Firme false a listino Formigoni, 2 anni e 9 mesi a Podestà

Si conclude con una condanna a due anni e nove mesi di reclusione per Guido Podestà il processo di primo grado, che aveva visto il presidente della Provincia di Milano (ancora in carica per gli affari correnti) accusato di aver falsificato 926 firme per favorire la candidatura di Formigoni alla guida della regione Lombardia.

La vicenda nasce quando Repubblica racconta che l’elenco dei candidati nel listino di Formigoni fosse stata presentata solo pochi giorni prima della presentazione. Durante un incontro ad Arcore i vertici del centrodestra infatti avrebbero operato un “rimpasto” in corsa ed in questa occasione sarebbe stata inserito nella lista anche il nome di Nicole Minetti.

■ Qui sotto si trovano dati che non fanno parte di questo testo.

(** * n8n-debug-mcp: the execution correlation engine

    A shallow embedding of [src/correlator.ts] (class [ExecutionCorrelator])
    and of the helper methods of [src/n8n-client.ts] it relies on, followed
    by the properties of the correlation search, the scorers and the
    webhook index.

    Conventions of the embedding.
    - JavaScript numbers that hold confidences are IEEE-754 binary64 values
      ([PrimFloat.float]); the literals [0.3], [0.5], ... are rounded to the
      nearest double exactly as the JavaScript parser does.
    - JavaScript numbers that hold times (milliseconds since the epoch) are
      [option Z]: [None] is [NaN], the time value of an unparsable date.
      Integer arithmetic on milliseconds is exact in binary64 over the whole
      range of valid dates.
    - A promise that rejects, or a synchronous [throw], is the outcome
      [Throw e]; [await] is sequencing.
    - The four network methods of [N8nClient] are the fields of a record of
      response functions (a fixed data source).
    - [findCorrelatedExecutions] recurses on a fuel argument; the section on
      termination shows that the fuel does not matter once there is enough
      of it.
    - Computations leave a trace of the requests they sent and of the calls
      of [findCorrelatedExecutions] they made, so that what a search does,
      and not only what it returns, can be stated. *)

From Stdlib Require Import ZArith String Ascii List Floats Lia.
From stdpp Require Import gmap strings list pretty.

#[local] Set Warnings "-inexact-float,-register-all,-clear-no-such-hyp".
#[local] Open Scope string_scope.
#[local] Open Scope list_scope.
#[local] Open Scope Z_scope.

(** ** JavaScript built-ins used by the two source files *)
Module Js.

(** [s.replace(/^p/, '')] for a literal [p], when the pattern matches. *)
Fixpoint strip_prefix (p s : string) : option string :=
  match p, s with
  | EmptyString, _ => Some s
  | String a p', String b s' => if Ascii.eqb a b then strip_prefix p' s' else None
  | String _ _, EmptyString => None
  end.

(** [s.replace(/^p/, '')]: an anchored pattern replaces at most once. *)
Definition replace_prefix (p s : string) : string :=
  match strip_prefix p s with Some r => r | None => s end.

(** [s.startsWith(p)] *)
Definition startsWith (s p : string) : bool :=
  match strip_prefix p s with Some _ => true | None => false end.

(** [s.includes(sub)] *)
Fixpoint includes (s sub : string) : bool :=
  startsWith s sub ||
  match s with
  | EmptyString => false
  | String _ s' => includes s' sub
  end.

(** [s.split(sep)] for a one-character separator; never the empty list. *)
Fixpoint split (sep : ascii) (s : string) : list string :=
  match s with
  | EmptyString => [EmptyString]
  | String c s' =>
      if Ascii.eqb c sep then EmptyString :: split sep s'
      else match split sep s' with
           | h :: t => String c h :: t
           | [] => [String c EmptyString]
           end
  end.

(** [l.join(sep)] *)
Fixpoint join (sep : string) (l : list string) : string :=
  match l with
  | [] => ""
  | [x] => x
  | x :: t => x +:+ sep +:+ join sep t
  end.

(** Values that [JSON.parse] produces ([unknown] in the source).  Numbers
    are the integral ones; an object lists its own properties, each key
    once. *)
Inductive value :=
| JNull
| JBool (b : bool)
| JNum (n : Z)
| JStr (s : string)
| JArr (items : list value)
| JObj (fields : list (string * value)).

(** [v.key]; [None] is [undefined].  Only plain objects carry the keys the
    source reads. *)
Fixpoint lookup_field (fields : list (string * value)) (key : string) : option value :=
  match fields with
  | [] => None
  | (k, v) :: rest => if String.eqb k key then Some v else lookup_field rest key
  end.

Definition prop (v : value) (key : string) : option value :=
  match v with
  | JObj fields => lookup_field fields key
  | _ => None
  end.

(** Truthiness, as tested by [if (x)], [x && y], [x || y]. *)
Definition truthy (v : value) : bool :=
  match v with
  | JNull => false
  | JBool b => b
  | JNum n => negb (n =? 0)
  | JStr s => negb (String.eqb s "")
  | JArr _ => true
  | JObj _ => true
  end.

Definition truthy_opt (o : option value) : bool :=
  match o with Some v => truthy v | None => false end.

(** Truthiness of a [string | undefined]. *)
Definition truthy_str (o : option string) : bool :=
  match o with Some s => negb (String.eqb s "") | None => false end.

(** [a || b] *)
Definition or_else (a b : option value) : option value :=
  if truthy_opt a then a else b.

(** [String(v)] *)
Fixpoint to_string (v : value) : string :=
  match v with
  | JNull => "null"
  | JBool true => "true"
  | JBool false => "false"
  | JNum n => pretty n
  | JStr s => s
  | JArr items =>
      join "," (List.map (fun x => match x with JNull => "" | _ => to_string x end) items)
  | JObj _ => "[object Object]"
  end.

Dall’inchiesta nasce la segnalazione da parte dei radicali, ed il caso finisce nelle mani del procuratore aggiunto Robledo, che aveva chiesto per i consiglieri provinciali indagati pene superiori ai quattro anni di carcere. Il reato che Robledo contestava era quello di Falso Ideologico e nella dura requisitoria finale aveva parlato in relazione alla vicenda, di “ferita grave per la democrazia” ed affermando che “ai cittadini sia stata sottratta la libertà di scelta della loro rappresentanza”.

Nonostante Potestà abbia sempre affermato la propria innocenza e i suoi legali, Paolo Veneziani e Gaetano Pecorella, avessero proposto un’istanza alla Cassazione per legittimo sospetto, in quanto il procedimento è stato al centro dello scontro interno al Tribunale di Milano fra Robledo e il procuratore capo Edmondo Bruti Liberati, le numerose testimonianze, fra cui determinante quella di Clotilde Strada,   hanno convinto il Giudice di Milano a condannare Podestà e gli ex consiglieri provinciali Massimo Turci (due anni e sei mesi), Barbara Calzavara (due anni e sei mesi) e Nicolò Mardegan (un anno e un mese), anche se per il reato meno grave di “falso in materia elettorale”. I condannati inoltre sono stati sospesi dai pubblici uffici e dai diritti elettorali, e dovranno liquidare alla Provincia di Milano, costituitasi parte civile nel processo, 100mila euro.

Podestà tuttavia ribadisce la propria innocenza e dopo la lettura della sentenza ha convocato una conferenza stampa affermando: “Contro di me sono state dette solo menzogne. Non c’era una sola prova del mio coinvolgimento” e nel contempo annunciando: “Sul sito www.guidopodesta.it sará disponibile online il dossier “Che Italia è questa”, in cui metto a disposizione tutta la documentazione che dimostra la mia assoluta estraneitá dai fatti che mi sono stati contestati”.